Trois réalités à prendre en compte pour comprendre les mécanismes d'extension du blasphème à toute la planète, après la diffusion sur Internet d'extraits du film "Innocence of muslims".
Les musulmans ont été insultés. C'est un fait. Mais par qui ? Par l'Amérique ? Par l'Occident ? Pourquoi de nombreux musulmans, qui ne sont pas tous des fanatiques, considèrent que la provocation stupide d'un obscur escroc dont on ne sait pas grand chose emporte la responsabilité collective des États et des sociétés occidentales ? Plusieurs réalités, souvent oubliées dans la fièvre de l'actualité, expliquent très largement cet état de fait.
- Le "Village global" ! Il faudrait redonner tout son sens à la formule de Marshall McLuhan, victime de sa célébrité. La terre est un village. Cette évidence nous crève tellement les yeux, semble relever d'une telle évidence, que nous ne la voyons plus. Appliquée à notre affaire de blasphème, la formule du Village global doit être comprise strictement. Publier une image insultante sur l'Islam à partir d'un ordinateur situé en Californie, revient exactement à la même chose que placarder cette image en face d'une mosquée, dans un petit village d'Arabie saoudite. Or, feriez vous une chose pareille ? Évidemment, non.
- La deuxième réalité oubliée est l'objectivité du blasphème dans l'Islam, qui n'existe pas dans le christianisme. En effet, celui-ci ne considère dans le blasphème (comme dans la faute en général) que l'intention. Ainsi, lorsque une petite fille pakistanaise attardée mentale est accusée (à tort ou à raison) d'avoir brûlé le Coran, le blasphème est constitué et appelle un châtiment. Le christianisme, lui, ne verrait pas de blasphème si un fou piétinait une hostie consacrée. Ainsi, cette image sur l'écran d'ordinateur, n'est pas virtuelle, lorsqu'il s'agit d'un blasphème, mais bien réelle, aux yeux du musulman. Le blasphème est constitué, sur toute la terre.

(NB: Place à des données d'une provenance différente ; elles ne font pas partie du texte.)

(** * Remote routing core of the record directory: hybrid label discovery

    Shallow embedding of
      - server/routing/pubsub/messages.go   (wire format of label announcements)
      - server/routing/pubsub/manager.go    (GossipSub manager)
      - server/routing/routing_remote.go    (remote routing: publish, search,
                                             provider notifications, gossip callback)
    followed by the properties of the routing specification that concern them.

    Conventions of the embedding.
      - Go strings are [string]; [[]byte] is [list byte]; Go [int] and [uint32]
        values are [Z].
      - A [time.Time] is the instant it denotes, counted in nanoseconds from the
        zero time (January 1, year 1, 00:00:00 UTC); location and monotonic
        clock reading are not part of the model.
      - A Go function returning [(T, error)] returns [result T]; one returning
        only [error] returns [option error], [None] being [nil].
      - Code that talks to the datastore, the clock, the DHT, the gossip topic or
        the store API is a state transformer on a [World]; what these
        collaborators answer is read from an [Oracle], indexed by the number of
        interactions made so far, so that every error branch of the source can
        be taken.
      - Goroutines run to completion where they are started; a channel is the
        list of the values sent on it before it is closed. *)

From Stdlib Require Import ZArith Lia Ascii DecimalString.
From stdpp Require Import base gmap strings list.


Open Scope Z_scope.

Abbreviation bytes := (list Byte.byte).
Abbreviation Time := Z.
Abbreviation Label := string.
Abbreviation peer_ID := string.

(** [t.IsZero()] *)
Definition Time_IsZero (t : Time) : bool := t =? 0.

(** Go error values, as far as the code builds and inspects them. *)
Inductive error : Type :=
| errors_New (msg : string)
| fmt_Errorf (msg : string) (cause : error)
| status_Errorf (code : string) (cause : error).

Inductive result (A : Type) : Type :=
| Ok (a : A)
| Err (e : error).
Arguments Ok {A} a.
Arguments Err {A} e.

Definition is_Ok {A} (r : result A) : bool :=
  match r with Ok _ => true | Err _ => false end.

(** [len(s) == 0] for a string: the empty string and only it. *)
Definition string_is_empty (s : string) : bool :=
  match s with EmptyString => true | String _ _ => false end.

(** ** Data of the wire and storage formats *)

(** pubsub.LabelAnnouncement *)
Record LabelAnnouncement := mkLabelAnnouncement {
  ann_CID : string;
  ann_PeerID : string;
  ann_Labels : list string;
  ann_Timestamp : Time
}.

(** labels.LabelMetadata, the value stored under an enhanced key. *)
Record LabelMetadata := mkLabelMetadata {
  md_Timestamp : Time;
  md_LastSeen : Time
}.

(** corev1.RecordRef *)
Record RecordRef := mkRecordRef { ref_Cid : string }.

(** routingv1.RecordQuery: the query type (a protobuf enum) and its value. *)
Record RecordQuery := mkRecordQuery {
  rq_Type : Z;
  rq_Value : string
}.

(** routingv1.Peer *)
Record Peer := mkPeer {
  peer_Id : string;
  peer_Addrs : list string
}.

(** routingv1.SearchRequest *)
Record SearchRequest := mkSearchRequest {
  req_Queries : list RecordQuery;
  req_Limit : Z;
  req_MinMatchScore : Z
}.

(** routingv1.SearchResponse *)
Record SearchResponse := mkSearchResponse {
  resp_RecordRef : RecordRef;
  resp_Peer : Peer;
  resp_MatchQueries : list RecordQuery;
  resp_MatchScore : Z
}.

- Enfin, l'Islam ne fait pas la différence entre société, individus et gouvernement. Dans une terre d'Islam traditionnelle (et c'est encore largement le cas aujourd'hui), il n'existe aucune distinction entre la charria et la loi civile ou pénale, aucun gouvernement n'est exempté d'appliqué les principes de l'Islam. Les non musulmans disposent d'un statut, celui de dhimis, qui les protège, tout en les soumettant. Il existe une fusion totale entre la vie sociale et religieuse, les deux étant rythmées par l'appel de la prière, les rites du ramadan etc...Le statut des femmes, évidemment, est fixé par la religion, comme la vie privée en général. Cette vision unifiée de la vie, les musulmans la projettent, à tort, sur l'Occident. Même si, au Moyen-âge, les travaux des champs étaient eux aussi rythmés par les cloches des monastères, une telle fusion du social et du religieux, du droit civil et du droit canon, du temporel et du spirituel n'a jamais existé en Occident. C'est ainsi que le pauvre ambassadeur américain en Tunisie a été "puni" pour un acte commis par quelqu'un dont il ne soupçonnait même pas le nom. Son gouvernement a des comptes à rendre sur tout blasphème commis en Amérique, voire n'importe où en Occident.

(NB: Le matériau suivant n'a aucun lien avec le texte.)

(** * SequentialBucket: the sequential rate-limit bucket of the REST layer

    A shallow embedding of [src/lib/rest/SequentialBucket.ts] and the
    properties of its drain loop.

    Numbers.  The fields [limit], [remaining], [reset], [last], the value of
    [Date.now()] and the latency are JavaScript numbers holding integral
    millisecond counts and permit counts; they are modelled as [Z].

    Control.  The class is driven by callbacks.  Every method of the bucket
    ends with its only nested call ([queue] ends with [check], [check] ends
    with the invocation of the dequeued function, the two closures end with
    [check(true)]), so whatever a work item or the runtime does, the bucket
    only ever observes a flat sequence of entries into its code: a call of
    [queue], a call of the completion closure handed to an invoked function,
    the firing of a timer, and, from the outside, writes to the public
    fields, to the shared latency object, and the passage of time.  These
    are the [event]s below; a function that calls its completion closure
    synchronously is the event [EDone] immediately after its invocation. *)

From Stdlib Require Import ZArith Lia.
From stdpp Require Import base list gmap.

Local Open Scope Z_scope.

(** ** Data *)

(** A queued function [(cb: () => void) => void], known by its identity. *)
Definition work := nat.

(** [processing: NodeJS.Timeout | boolean]. *)
Inductive processing_t :=
| PBool (b : bool)
| PTimeout (h : nat).

(** JavaScript truthiness of the [processing] field: a [Timeout] object is
    truthy, a boolean is itself. *)
Definition truthy (p : processing_t) : bool :=
  match p with
  | PBool b => b
  | PTimeout _ => true
  end.

(** Modelled from the spec: the interface [LatencyRef] is declared in
    [../types/request-handler], which is not part of the sources at hand;
    the spec (section 3) gives it one field read by the bucket, [latency],
    a duration in milliseconds written by the network layer. *)
Record LatencyRef := mkLatencyRef { latency : Z }.

(** The fields of the class.  The field [latencyRef] is a reference to an
    object shared with the rest of the client; the object itself lives in
    the [world] below. *)
Record SequentialBucket := mkBucket {
  _queue : list work;
  last : Z;
  limit : Z;
  processing : processing_t;
  remaining : Z;
  reset : Z
}.

(** A timer armed by [setTimeout(cb, delay)]. *)
Record Timer := mkTimer { armed_at : Z; delay : Z }.

Definition due (t : Timer) : Z := armed_at t + delay t.

(** The bucket together with what surrounds it: the shared latency object,
    the clock read by [Date.now()], the timers of the runtime that have
    been armed and have neither fired nor been cleared, and two records of
    what the bucket did: the functions it invoked, oldest first, and the
    invoked functions whose completion closure has not been called yet. *)
Record world := mkWorld {
  bucket : SequentialBucket;
  latencyRef : LatencyRef;
  clock : Z;
  timers : gmap nat Timer;
  next_handle : nat;
  invoked : list work;
  in_flight : list work
}.

(** Field assignments. *)
Definition set_queue (q : list work) (b : SequentialBucket) :=
  mkBucket q (last b) (limit b) (processing b) (remaining b) (reset b).
Definition set_last (v : Z) (b : SequentialBucket) :=
  mkBucket (_queue b) v (limit b) (processing b) (remaining b) (reset b).
Definition set_limit (v : Z) (b : SequentialBucket) :=
  mkBucket (_queue b) (last b) v (processing b) (remaining b) (reset b).
Definition set_processing (p : processing_t) (b : SequentialBucket) :=
  mkBucket (_queue b) (last b) (limit b) p (remaining b) (reset b).
Definition set_remaining (v : Z) (b : SequentialBucket) :=
  mkBucket (_queue b) (last b) (limit b) (processing b) v (reset b).
Definition set_reset (v : Z) (b : SequentialBucket) :=
  mkBucket (_queue b) (last b) (limit b) (processing b) (remaining b) v.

La structure même du réseau Internet complique encore le problème jusqu'à le rendre quasiment insoluble. Youtube a bloqué le film en Indonésie, le plus grand pays musulman du monde. Mais une telle mesure est-elle efficace ? il faudrait également bloquer tous les réseaux sociaux, qui peuvent pointer sur tout autre site d'hébergement de vidéo...Autrement dit, à l'heure où les salafistes manifestent, brûlent des drapeaux américains et tuent des innocents, il n'existe déjà plus de solutions technique pour "répondre à leurs exigences", qu'elles soient fondées ou non...

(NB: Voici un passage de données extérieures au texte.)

(** * Philomelus: the captcha solver, the fetch orchestration and the tables

    A shallow embedding of [southocr/southocr.py], [captchaservice.py],
    [dataservice.py], [utils.py], [querysupplier.py] and the row building of
    [persistenceservice.py].  Python integers are [Z], Python [str] values are
    [string], lists are [list], dictionaries are association lists or
    [gmap]s, exceptions are values of an error type and every mutable
    attribute of a service object is a field of an explicit state record. *)

From Stdlib Require Import Sorting.Sorted.
From stdpp Require Import base numbers option list strings pretty gmap.

#[local] Set Warnings "-register-all".
Open Scope Z_scope.

(** ** Python exception classes *)

Module PyExc.

(** The exception classes that [dataservice.py] raises or catches, with the
    builtin ones its handlers name. *)
Inductive exc_class :=
  | BaseException
  | Exception
  | RuntimeError
  | LookupError
  | KeyError
  | TypeError
  | ValueError
  | AttributeError
  | KnownException              (* class KnownException(BaseException) *)
  | UnknownResponseException    (* class UnknownResponseException(BaseException) *)
  | InvalidCaptchaException     (* SouthDataService.InvalidCaptchaException(KnownException) *)
  | InvalidSIDException         (* SouthDataService.InvalidSIDException(KnownException) *)
  | InvalidYMOBException.       (* SouthDataService.InvalidYMOBException(KnownException) *)

#[global] Instance exc_class_eq_dec : EqDecision exc_class.
Proof. solve_decision. Defined.

(** The direct base class, as the [class] statements give it. *)
Definition base_of (c : exc_class) : option exc_class :=
  match c with
  | BaseException => None
  | Exception => Some BaseException
  | RuntimeError | LookupError | TypeError | ValueError | AttributeError => Some Exception
  | KeyError => Some LookupError
  | KnownException | UnknownResponseException => Some BaseException
  | InvalidCaptchaException | InvalidSIDException | InvalidYMOBException => Some KnownException
  end.

Fixpoint issubclass_fuel (n : nat) (c d : exc_class) : bool :=
  if decide (c = d) then true
  else match n with
       | O => false
       | S n' => match base_of c with
                 | Some b => issubclass_fuel n' b d
                 | None => false
                 end
       end.

(** [except d:] catches an exception of class [c] iff [issubclass c d].
    No chain of bases is longer than three. *)
Definition issubclass (c d : exc_class) : bool := issubclass_fuel 3 c d.

Lemma unknown_response_not_exception :
  issubclass UnknownResponseException Exception = false.
Proof. reflexivity. Qed.

Lemma runtime_error_is_exception : issubclass RuntimeError Exception = true.
Proof. reflexivity. Qed.

Lemma every_class_is_base_exception c : issubclass c BaseException = true.
Proof. destruct c; reflexivity. Qed.

End PyExc.

(** ** The fetch orchestration: [SouthDataService] *)

Module Fetch.
Import PyExc.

Il nous faut donc apprendre à vivre dans un village, où doivent coexister des traditions et des conceptions radicalement différentes, dans une proximité de plus en plus grande. Les fanatiques sautent évidemment sur un problème sans solution pour faire avancer leur cause. Celle du chaos et de la terreur. Et les dernières caricatures de Charlie hebdo sont comme placardées en face de la mosquée, devant la foule qui gronde, au vu de l'imam qui appelle à la prière...On ne prend pas le chemin de la solution.